> [Data shown]
Lemma renames_only_archiveFile (file : TFile) (destination : jsstring) :
  P destination -> renames_only (W := W) P (archiveFile host file destination).
Proof.
  intros HP. unfold archiveFile. apply renames_only_try.
  - apply renames_only_bind; [apply renames_only_call; constructor|].
    intros [existing|].
    + now apply renames_only_emit.
    + apply renames_only_bind; [apply renames_only_ensureParentFolders|]. intros _.
      apply renames_only_bind; [apply renames_only_call; simpl; auto|]. intros _.
      now apply renames_only_emit.
  - intros e. apply renames_only_bind; [now apply renames_only_emit|].
    intros _. now apply renames_only_emit.
Qed.

Lemma renames_only_relocateFile (settings : FileMoverSettings) (file : TFile)
    (destination : jsstring) :
  P destination ->
  renames_only (W := W) P (relocateFile RegExp_general host settings file destination).
Proof.
  intros HP. unfold relocateFile. apply renames_only_try.
  - apply renames_only_bind; [apply renames_only_call; constructor|].
    intros [existing|].
    + now apply renames_only_emit.
    + apply renames_only_bind; [apply renames_only_ensureParentFolders|]. intros _.
      apply renames_only_bind; [apply renames_only_call; simpl; auto|]. intros _.
      apply renames_only_bind; [apply renames_only_call; constructor|].
      intros movedFile. apply renames_only_bind; [|intros _; now apply renames_only_emit].
      destruct movedFile as [[moved|folder]|].
      * apply renames_only_call. constructor.
      * apply renames_only_ret.
      * apply renames_only_ret.
  - intros e. apply renames_only_bind; [now apply renames_only_emit|].
    intros _. now apply renames_only_emit.
Qed.

End Renames.

(** ** The handlers and the dialog *)

Section Handlers.
Variable RegExp_general : jsstring -> option (jsstring -> bool).
Variable W : Type.
Variable host : Host W.

Lemma handleRelocate_renames (P : jsstring -> Prop) (settings settings' : FileMoverSettings)
    (file : TFile) (recommendedPath : jsstring) (w w' : W) :
  (isValidVaultPath (relocate_destination recommendedPath) = true ->
   P (relocate_destination recommendedPath)) ->
  let opened := handleRelocate RegExp_general host settings file recommendedPath w in
  Forall P (rename_destinations (trace_of opened)) /\
  Forall P (rename_destinations (trace_of (after_confirm settings' opened w'))).
Proof.
  intros HP. unfold handleRelocate.
  destruct (isValidVaultPath (relocate_destination recommendedPath)) eqn:Hvalid;
    cbn [negb].
  - specialize (HP eq_refl). destruct (confirmBeforeMove settings).
    + split; [constructor|]. unfold after_confirm. cbn.
      apply renames_only_relocateFile. exact HP.
    + split.
      * apply (@renames_only_bind W P unit _
                 (relocateFile RegExp_general host settings file
                    (relocate_destination recommendedPath))
                 (fun _ => ret None)).
        -- now apply renames_only_relocateFile.
        -- intros _. apply renames_only_ret.
      * unfold after_confirm, bind.
        destruct (relocateFile RegExp_general host settings file
                    (relocate_destination recommendedPath) w) as [[[[]|e] w1] t1];
          cbn; constructor.
  - split; cbn; constructor.
Qed.

Lemma handleArchive_renames (P : jsstring -> Prop) (settings settings' : FileMoverSettings)
    (file : TFile) (w w' : W) :
  P (archive_destination settings (path file)) ->
  let opened := handleArchive host settings file w in
  Forall P (rename_destinations (trace_of opened)) /\
  Forall P (rename_destinations (trace_of (after_confirm settings' opened w'))).
Proof.
  intros HP. unfold handleArchive.
  destruct (confirmBeforeMove settings).
  - split; [constructor|]. unfold after_confirm. cbn.
    apply renames_only_archiveFile. exact HP.
  - split.
    + apply (@renames_only_bind W P unit _
               (archiveFile host file (archive_destination settings (path file)))
               (fun _ => ret None)).
      * now apply renames_only_archiveFile.
      * intros _. apply renames_only_ret.
    + unfold after_confirm, bind.
      destruct (archiveFile host file (archive_destination settings (path file)) w)
        as [[[[]|e] w1] t1]; cbn; constructor.
Qed.

End Handlers.

(** * The claims *)

(** ** The path validator *)

(** C4.  For every string [p], [isValidVaultPath p] is true if and only if
    [p] has no drive prefix (an ASCII letter followed by a colon at its
    start), does not start with [/], and, after every backslash is replaced
    by [/] and the result is split on [/], no segment is exactly [..]. *)
Theorem isValidVaultPath_iff (p : jsstring) :
  isValidVaultPath p = true <->
  ~ has_drive_prefix p /\
  ~ begins_with_slash p /\
  ~ In DOTDOT (split SLASH (replace_all_char BACKSLASH SLASH p)).
Proof.
  rewrite isValidVaultPath_cases, !andb_true_iff, !negb_true_iff.
  rewrite <- test_re_drive_iff, <- startsWith_slash_iff, <- existsb_dotdot_iff.
  rewrite !not_true_iff_false. tauto.
Qed.

Example isValidVaultPath_examples :
  isValidVaultPath (str "03_Areas/Note.md") = true /\
  isValidVaultPath (str "../secret.md") = false /\
  isValidVaultPath (str "C:/x.md") = false /\
  isValidVaultPath (str "/etc/x") = false /\
  isValidVaultPath (str "a\..\b") = false /\
  isValidVaultPath (str "a/./b//c..md") = true.
Proof. repeat split; reflexivity. Qed.

(** ** The frontmatter rewriter *)

(** C2, as the code has it.  For a property name without pattern syntax
    characters and a fenced document, the lines that stay are the lines of
    the block that are not property lines, in their order; a line is a
    property line exactly when the line itself, with nothing trimmed, starts
    with the name, followed by any number of whitespace characters and a
    colon; so a line that starts with whitespace is kept when the name does
    not; and the rewriter's result is built from these kept lines. *)
Theorem property_lines_removed (engine : jsstring -> option (jsstring -> bool))
    (propName content block body : jsstring) :
  literal_source propName = true ->
  fenced content block body ->
  let kept := filter (fun l => negb (field_line propName l)) (split NL block) in
  filter_lines engine propName (split NL block) = Ok kept /\
  (forall line,
      field_line propName line = true <->
      exists ws tail,
        line = propName ++ ws ++ COLON :: tail /\ forallb is_space ws = true) /\
  (forall p0 p' c line,
      propName = p0 :: p' -> is_space p0 = false -> is_space c = true ->
      field_line propName (c :: line) = false) /\
  rewrite_frontmatter engine propName content =
  Ok (if forallb is_blank kept then drop_one_newline body
      else replace content re_fence
             (FENCE ++ [NL] ++ join [NL] kept ++ [NL] ++ FENCE)).
Proof.
  intros Hlit Hf kept.
  assert (Hkept : filter_lines engine propName (split NL block) = Ok kept)
    by now apply filter_lines_literal.
  repeat split.
  - exact Hkept.
  - apply field_line_iff.
  - apply field_line_iff.
  - intros p0 p' c line -> Hp0 Hc. unfold field_line. cbn [startsWith].
    destruct (N.eqb_spec c p0) as [->|]; [congruence | reflexivity].
  - exact (rewrite_frontmatter_fenced engine propName Hf Hkept).
Qed.

Lemma property_lines_removed_witness :
  filter_lines rejecting_engine (str "recommended_path")
    (split NL (document ["recommended_path: 03_Areas/Note.md"; "tags: [a, b]"]%string)) =
  Ok [str "tags: [a, b]"].
Proof.
  exact (proj1 (@property_lines_removed rejecting_engine (str "recommended_path")
                  note_with_tags
                  (document ["recommended_path: 03_Areas/Note.md"; "tags: [a, b]"]%string)
                  ([NL] ++ str "body text")
                  eq_refl (conj eq_refl eq_refl))).
Defined.

(** C2, as the specification words it, fails: the indented line of
    [note_with_indented_property] matches [recommended_path:] once its start
    is trimmed, yet the rewriter keeps it and returns the document as it
    was. *)
Lemma indented_property_line_kept :
  spec_field_line (str "recommended_path") (str "  recommended_path: x") = true /\
  filter_lines rejecting_engine (str "recommended_path")
    [str "  recommended_path: x"; str "tags: a"] =
  Ok [str "  recommended_path: x"; str "tags: a"] /\
  rewrite_frontmatter rejecting_engine (str "recommended_path")
    note_with_indented_property = Ok note_with_indented_property.
Proof. repeat split; reflexivity. Qed.

(** The example of the specification. *)
Example rewrite_frontmatter_example (engine : jsstring -> option (jsstring -> bool)) :
  rewrite_frontmatter engine (str "recommended_path") note_with_tags =
  Ok (document ["---"; "tags: [a, b]"; "---"; "body text"]%string).
Proof. reflexivity. Qed.

(** C3.  The claim says that the fence is put back from exactly the kept
    lines.  The code hands the kept lines to [String.prototype.replace] as a
    replacement string, in which [$$], [$&], [$`] and [$'] are patterns: in
    [note_with_dollars] the kept line [price: $$20] comes back as
    [price: $20]. *)
Theorem dollar_in_kept_line_is_expanded (engine : jsstring -> option (jsstring -> bool)) :
  fenced note_with_dollars
    (document ["recommended_path: 03_Areas/Note.md"; "price: $$20"]%string)
    ([NL] ++ str "body text") /\
  filter_lines engine (str "recommended_path")
    (split NL (document ["recommended_path: 03_Areas/Note.md"; "price: $$20"]%string)) =
  Ok [str "price: $$20"] /\
  rewrite_frontmatter engine (str "recommended_path") note_with_dollars =
  Ok (document ["---"; "price: $20"; "---"; "body text"]%string) /\
  document ["---"; "price: $20"; "---"; "body text"]%string <>
  document ["---"; "price: $$20"; "---"; "body text"]%string.
Proof.
  repeat split; try reflexivity. intros H. vm_compute in H. discriminate.
Qed.

(** C5.  For a fenced document, when every line that stays after the
    property lines are removed consists of whitespace only, the rewriter
    returns the text after the fence without its first newline, if it starts
    with one: the two delimiter lines, the block and one newline are gone. *)
Theorem blank_frontmatter_removed (engine : jsstring -> option (jsstring -> bool))
    (propName content block body : jsstring) (kept : list jsstring) :
  fenced content block body ->
  filter_lines engine propName (split NL block) = Ok kept ->
  forallb (forallb is_space) kept = true ->
  rewrite_frontmatter engine propName content = Ok (drop_one_newline body).
Proof.
  intros Hf Hkept Hblank.
  rewrite (rewrite_frontmatter_fenced engine propName Hf Hkept).
  now rewrite forallb_is_blank, Hblank.
Qed.

Lemma blank_frontmatter_removed_witness :
  rewrite_frontmatter rejecting_engine (str "recommended_path")
    note_with_only_the_property = Ok (str "body text").
Proof.
  exact (@blank_frontmatter_removed rejecting_engine (str "recommended_path")
           note_with_only_the_property (str "recommended_path: x")
           ([NL] ++ str "body text") []
           (conj eq_refl eq_refl) eq_refl eq_refl).
Defined.

(** C6.  The claim says that a document without a closing line [---] is
    returned unchanged.  The code takes any later line that begins with [---]
    as the closing delimiter: [note_with_four_dashes] has no line [---] after
    its first, yet its property line and fence are deleted, and what is left
    of the line [----] is one dash. *)
Theorem four_dashes_taken_as_closing_fence (engine : jsstring -> option (jsstring -> bool)) :
  has_fence_lines note_with_four_dashes = false /\
  rewrite_frontmatter engine (str "recommended_path") note_with_four_dashes =
  Ok (document ["-"; "body text"]%string) /\
  document ["-"; "body text"]%string <> note_with_four_dashes.
Proof.
  repeat split; try reflexivity. intros H. vm_compute in H. discriminate.
Qed.
Lemma count_tasks_is_length_of_get_tasks_witness :
  ∃ xs, get_tasks (TaskSpace.blank (Task := string))
          (Some (MultiDiscrete (Axes [Size 2; Size 3]))) = Ret (EList xs)
    ∧ count_tasks (TaskSpace.blank (Task := string))
        (Some (MultiDiscrete (Axes [Size 2; Size 3])))
      = Ret (Some (Z.of_nat (length xs))).
Proof.
  apply (count_tasks_is_length_of_get_tasks (TaskSpace.blank (Task := string)) [2; 3]).
  - repeat (apply Forall_cons_2; [lia |]). apply Forall_nil_2.
  - unfold int64_max. simpl. lia.
Defined.

(** The thread of [update_posted] after it has entered its loop, drained
    the request and sampled one task: it stands in its [for] loop. *)
Lemma dispatch_loop_puts_all_witness :
  let self := Nat.iter 3 _update_queues update_posted in
  update_thread self = Dispatching [2]
  ∧ task_queue (Nat.iter 1 _update_queues self)
    = [mk_message 0 None; mk_message 1 None; mk_message 2 (Some [])]
  ∧ queued_tasks (Nat.iter 1 _update_queues self) = 0.
Proof.
  intros self.
  assert (Hth : update_thread self = Dispatching [2]) by reflexivity.
  destruct (dispatch_loop_puts_all [2] self Hth) as (Hq & _ & Hcr & _).
  split; [exact Hth |]. split; [exact Hq | exact Hcr].
Defined.

Lemma iteration_serves_requests_witness :
  ∃ k : nat,
    update_thread (Nat.iter k _update_queues update_posted) = AtWhile
    ∧ task_queue (Nat.iter k _update_queues update_posted)
      = [mk_message 0 None; mk_message 1 None; mk_message 2 (Some [])]
    ∧ queued_tasks (Nat.iter k _update_queues update_posted) = 0.
Proof.
  assert (HR : 0 < drained_requests [OneUpdate (mk_update tt (Some true))])
    by (simpl; lia).
  destruct (iteration_serves_requests update_posted
              [OneUpdate (mk_update tt (Some true))]
              counting_returns_k eq_refl eq_refl eq_refl HR)
    as (k & Hth & Hq & _ & _ & _ & _ & Hcr).
  exists k. split; [exact Hth |]. split; [exact Hq | exact Hcr].
Defined.
(** [resolve(from, to)] of the "url" module, on two strings. *)
Variable resolve : jstring -> jstring -> result jstring.
(** [axios.get(url)]: the response, or the rejection. *)
Variable axios_get : jstring -> result Response.t.
(** [load(markup)]: the queryable page. *)
Variable load : jstring -> Content.

(** [resolve(from, to)] where [to] may be [undefined], which the "url"
    module rejects with a [TypeError]. *)
Definition resolveTo (from : jstring) (to : option jstring) : result jstring :=
  to' <- the to ;; resolve from to'.

(** [error.response.status] in the handler of [getPage]. *)
Definition responseStatus (error : JsError) : result N :=
  match error with
  | AxiosError status => the status
  | _ => Throw TypeError
  end.

Definition getPage (word : jstring) : result Response.t :=
  url <- resolve DICTIONNARY_URL word ;;
  match axios_get url with
  | Ok response => Ok response
  | Throw error =>
      status <- responseStatus error ;;
      Throw (Error (js "Failed to fetch page " ++ url
                      ++ js ", server responded with " ++ ofNumber status)
                   (Some error))
  end.

Definition getSuggestions (content : Content) (exist : bool)
  : result (list Suggestion.t) :=
  let selector := suggestionSelector exist in
  forEach (fun suggestions elem =>
             d <- firstChildData elem ;;
             d <- the d ;;
             a <- the (attribs elem) ;;
             u <- resolveTo LAROUSSE_URL (attr a (js "href")) ;;
             Ok (suggestions ++ [Suggestion.make (trim d) u]))
          (content selector) [].

Definition getGramCat (content : Content) : result jstring :=
  e <- the (nth_error (content SEL_GRAMCAT) 0) ;;
  d <- firstChildData e ;;
  d <- the d ;;
  Ok (trim d).

(** The inner callback of [getWords]: one child of a spelling header. *)
Definition wordsCatStep (wordsCat : list jstring) (child : Node)
  : result (list jstring) :=
  if NodeType_eqb (Dom.type child) text
  then d <- the (data child) ;;
       if negb (includes d newline)
       then Ok (wordsCat ++ split (trim d) (js ", "))
       else Ok wordsCat
  else Ok wordsCat.
(** ** Model against physics: [project_x_using_model] *)

Module Projection.
Import Numpy Physics Rollout.

(** Truth value of a Python float, and the builtin [all] on a sequence of
    floats. *)
Definition truthy (x : R) : bool := if Req_dec_T x 0 then false else true.

Definition py_all (v : list R) : bool := forallb truthy v.

(** The local variables of [project_x_using_model] that the loop changes:
    the cart-pole, [pred_] ([None] at first) and the two histories (unbound
    at first). *)
Record locals : Type := mkLocals {
  cp : CartPole;
  pred_ : option ndarray;
  prediction_history : option ndarray;
  y_history : option ndarray
}.

Section WithModel.

(** [model(x, kwargs['alpha'], kwargs['X_i_vals'], kwargs['sigma'])] as a
    function of [x]. *)
Variable model : ndarray -> result ndarray.

(** The [except] branch: the histories are started from the current
    [x_]. *)
Definition restart (initial_x x_ y_ : list R) (c : CartPole) : result locals :=
  if Bool.eqb (py_all x_) (py_all initial_x) then
    delta <- model (Arr1 x_) ;;
    p <- np_add (Arr1 x_) delta ;;
    ph <- np_vstack (Arr1 x_) p ;;
    yh <- np_vstack (Arr1 x_) (Arr1 y_) ;;
    Ok (mkLocals c (Some p) (Some ph) (Some yh))
  else Raise AssertionError.

(** One pass through the loop [for step in range(steps)]. *)
Definition project_step (remap compound : bool) (initial_x : list R)
    (action : R) (st : locals) : result locals :=
  let x_ := row (cp st) action in
  let c := performAction action (cp st) in
  let c := if remap then remap_angle c else c in
  let y_ := row c action in
  p <- match pred_ st with
       | None => Ok None
       | Some p =>
           if compound
           then delta <- model p ;; r <- np_add p delta ;; Ok (Some r)
           else delta <- model (Arr1 x_) ;;
                r <- np_add (Arr1 x_) delta ;; Ok (Some r)
       end ;;
  match prediction_history st, p, y_history st with
  | Some ph, Some p', Some yh =>
      match np_vstack ph p', np_vstack yh (Arr1 y_) with
      | Ok ph', Ok yh' => Ok (mkLocals c (Some p') (Some ph') (Some yh'))
      | _, _ => restart initial_x x_ y_ c
      end
  | _, _, _ => restart initial_x x_ y_ c
  end.

Fixpoint project_loop (n : nat) (remap compound : bool) (initial_x : list R)
    (action : R) (st : locals) : result locals :=
  match n with
  | O => Ok st
  | S n' =>
      st' <- project_step remap compound initial_x action st ;;
      project_loop n' remap compound initial_x action st'
  end.

(** [project_x_using_model(initial_x, model, steps, remap_angle,
    compound_predictions, **kwargs)]; the [print] of each pass is left
    out. *)
Definition project_x_using_model (initial_x : list R) (steps : Z)
    (remap compound : bool) : result (ndarray * ndarray) :=
  match initial_x with
  | [x; v; th; w; action] =>
      let c := with_state init x v th w in
      st <- project_loop (Z.to_nat steps) remap compound initial_x action
                         (mkLocals c None None None) ;;
      match prediction_history st, y_history st with
      | Some ph, Some yh => Ok (ph, yh)
      | _, _ => Raise UnboundLocalError
      end
  | _ => Raise ValueError
  end.

End WithModel.

(** The predicted rows when the model adds [delta x] to its input [x]: in
    compound mode each prediction starts from the previous one, otherwise
    from the state the physics has reached. *)
Fixpoint predictions (delta : list R -> list R) (n : nat)
    (remap compound : bool) (action : R) (c : CartPole) (p : list R)
  : list (list R) :=
  match n with
  | O => []
  | S n' =>
      let start := if compound then p else row c action in
      let p' := zip_with Rplus start (delta start) in
      p' :: predictions delta n' remap compound action
                        (advance remap action c) p'
  end.

(** Two particular answers of a model: no change at all, and the change that
    one step of the physics makes. *)
Definition zero_delta : list R := [0; 0; 0; 0; 0].

Definition physics_delta (remap : bool) (x : list R) : list R :=
  match x with
  | [x0; v; th; w; action] =>
      zip_with Rminus
               (row (advance remap action (with_state init x0 v th w)) action)
               x
  | _ => zero_delta
  end.

End Projection.

(** ** Training data: [generate_data] *)

Module DataGeneration.
Import Numpy Physics Rollout.

(** One sample
    [[normal(), uniform(-10,10), uniform(-pi,pi), uniform(-15,15),
      uniform(-20,20)]] of the random generator, and the array built from
    it. *)
Definition sample : Type := (R * R * R * R * R)%type.

Definition to_array (smp : sample) : list R :=
  let '(a, b, c, d, e) := smp in [a; b; c; d; e].

(** [a - b] with broadcasting, for float arrays. *)
Definition sub_rows (a b : list (list R)) : result (list (list R)) :=
  rows <- broadcast (broadcast Rminus) a b ;; sequence rows.

Definition np_sub (a b : ndarray) : result ndarray :=
  match a, b with
  | ObjArr2 _, _ | _, ObjArr2 _ => Raise TypeError
  | Scal x, Scal y => Ok (Scal (x - y))
  | Scal x, Arr1 v => Ok (Arr1 (map (fun y => x - y) v))
  | Arr1 u, Scal y => Ok (Arr1 (map (fun x => x - y) u))
  | Scal x, Arr2 m => Ok (Arr2 (map (map (fun y => x - y)) m))
  | Arr2 m, Scal y => Ok (Arr2 (map (map (fun x => x - y)) m))
  | Arr1 u, Arr1 v => r <- broadcast Rminus u v ;; Ok (Arr1 r)
  | Arr1 u, Arr2 m => r <- sub_rows [u] m ;; Ok (Arr2 r)
  | Arr2 m, Arr1 v => r <- sub_rows m [v] ;; Ok (Arr2 r)
  | Arr2 m, Arr2 n => r <- sub_rows m n ;; Ok (Arr2 r)
  end.

(** [int(r)] for a float: truncation towards zero. *)
Definition py_int (r : R) : Z :=
  if Rle_dec 0 r then Int_part r else (- Int_part (- r))%Z.

(** The position that a slice bound [k] denotes in a sequence of length
    [len]: negative bounds count from the end. *)
Definition bound (k : Z) (len : nat) : nat :=
  if (k <? 0)%Z then Z.to_nat (Z.of_nat len + k) else Z.to_nat k.

(** [l[:k]] and [l[k:]] *)
Definition slice_to {A : Type} (k : Z) (l : list A) : list A :=
  firstn (bound k (length l)) l.

Definition slice_from {A : Type} (k : Z) (l : list A) : list A :=
  skipn (bound k (length l)) l.

(** [a[:k]] and [a[k:]] on an array: along its first axis. *)
Definition np_slice_to (k : Z) (a : ndarray) : result ndarray :=
  match a with
  | Scal _ => Raise IndexError
  | Arr1 v => Ok (Arr1 (slice_to k v))
  | Arr2 m => Ok (Arr2 (slice_to k m))
  | ObjArr2 m => Ok (ObjArr2 (slice_to k m))
  end.

Definition np_slice_from (k : Z) (a : ndarray) : result ndarray :=
  match a with
  | Scal _ => Raise IndexError
  | Arr1 v => Ok (Arr1 (slice_from k v))
  | Arr2 m => Ok (Arr2 (slice_from k m))
  | ObjArr2 m => Ok (ObjArr2 (slice_from k m))
  end.

(** The locals of the loop of [generate_data]: how many samples have been
    drawn, and the arrays [x] and [y] (unbound at first). *)
Definition gen_state : Type := (nat * option ndarray * option ndarray)%type.

Section WithDraws.

(** [draw i] is the [i]-th sample that the random generator hands out. *)
Variable draw : nat -> sample.

(** The [except] branch: a new sample replaces whatever [x] and [y] were. *)
Definition start_over (steps : Z) (remap : bool) (drawn : nat)
  : result gen_state :=
  let x := to_array (draw drawn) in
  moved <- move_cart x steps remap ;;
  y <- np_sub moved (Arr1 x) ;;
  Ok (S drawn, Some (Arr1 x), Some y).

(** One pass through [for i in range(n)]. *)
Definition generate_step (steps : Z) (remap : bool) (st : gen_state)
  : result gen_state :=
  let '(drawn, x, y) := st in
  let x_ := to_array (draw drawn) in
  let drawn := S drawn in
  match move_cart x_ steps remap with
  | Raise _ => start_over steps remap drawn
  | Ok moved =>
      match np_sub moved (Arr1 x_), x, y with
      | Ok y_, Some xa, Some ya =>
          match np_vstack xa (Arr1 x_), np_vstack ya y_ with
          | Ok x', Ok y' => Ok (drawn, Some x', Some y')
          | _, _ => start_over steps remap drawn
          end
      | _, _, _ => start_over steps remap drawn
      end
  end.

Fixpoint generate_loop (n : nat) (steps : Z) (remap : bool) (st : gen_state)
  : result gen_state :=
  match n with
  | O => Ok st
  | S n' =>
      st' <- generate_step steps remap st ;;
      generate_loop n' steps remap st'
  end.

(** [generate_data(n, steps, train_proportion, remap_angle)]: the four
    arrays [x_train, y_train, x_test, y_test]. *)
Definition generate_data (n steps : Z) (train_proportion : R) (remap : bool)
  : result (ndarray * ndarray * ndarray * ndarray) :=
  st <- generate_loop (Z.to_nat n) steps remap (0%nat, None, None) ;;
  let '(_, x, y) := st in
  match x, y with
  | Some x, Some y =>
      let k := py_int (IZR n * train_proportion) in
      x_train <- np_slice_to k x ;;
      y_train <- np_slice_to k y ;;
      x_test <- np_slice_from k x ;;
      y_test <- np_slice_from k y ;;
      Ok (x_train, y_train, x_test, y_test)
  | _, _ => Raise UnboundLocalError
  end.

End WithDraws.

(** What [move_cart] makes of a sample, and the change it records. *)
Definition moved (steps : Z) (remap : bool) (x : list R) : list R :=
  match x with
  | [x0; v; th; w; action] =>
      row (Nat.iter (Z.to_nat steps) (advance remap action)
                    (with_state init x0 v th w)) action
  | _ => x
  end.

Definition change (steps : Z) (remap : bool) (x : list R) : list R :=
  zip_with Rminus (moved steps remap x) x.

> [Task details] Please retype the listing word for word, from its first line through the line containing "P (relocate_destination recommendedPath))", and add nothing else.

> [Answer box]
Lemma renames_only_archiveFile (file : TFile) (destination : jsstring) :
  P destination -> renames_only (W := W) P (archiveFile host file destination).
Proof.
  intros HP. unfold archiveFile. apply renames_only_try.
  - apply renames_only_bind; [apply renames_only_call; constructor|].
    intros [existing|].
    + now apply renames_only_emit.
    + apply renames_only_bind; [apply renames_only_ensureParentFolders|]. intros _.
      apply renames_only_bind; [apply renames_only_call; simpl; auto|]. intros _.
      now apply renames_only_emit.
  - intros e. apply renames_only_bind; [now apply renames_only_emit|].
    intros _. now apply renames_only_emit.
Qed.

Lemma renames_only_relocateFile (settings : FileMoverSettings) (file : TFile)
    (destination : jsstring) :
  P destination ->
  renames_only (W := W) P (relocateFile RegExp_general host settings file destination).
Proof.
  intros HP. unfold relocateFile. apply renames_only_try.
  - apply renames_only_bind; [apply renames_only_call; constructor|].
    intros [existing|].
    + now apply renames_only_emit.
    + apply renames_only_bind; [apply renames_only_ensureParentFolders|]. intros _.
      apply renames_only_bind; [apply renames_only_call; simpl; auto|]. intros _.
      apply renames_only_bind; [apply renames_only_call; constructor|].
      intros movedFile. apply renames_only_bind; [|intros _; now apply renames_only_emit].
      destruct movedFile as [[moved|folder]|].
      * apply renames_only_call. constructor.
      * apply renames_only_ret.
      * apply renames_only_ret.
  - intros e. apply renames_only_bind; [now apply renames_only_emit|].
    intros _. now apply renames_only_emit.
Qed.

End Renames.

(** ** The handlers and the dialog *)

Section Handlers.
Variable RegExp_general : jsstring -> option (jsstring -> bool).
Variable W : Type.
Variable host : Host W.

Lemma handleRelocate_renames (P : jsstring -> Prop) (settings settings' : FileMoverSettings)
    (file : TFile) (recommendedPath : jsstring) (w w' : W) :
  (isValidVaultPath (relocate_destination recommendedPath) = true ->
   P (relocate_destination recommendedPath)) ->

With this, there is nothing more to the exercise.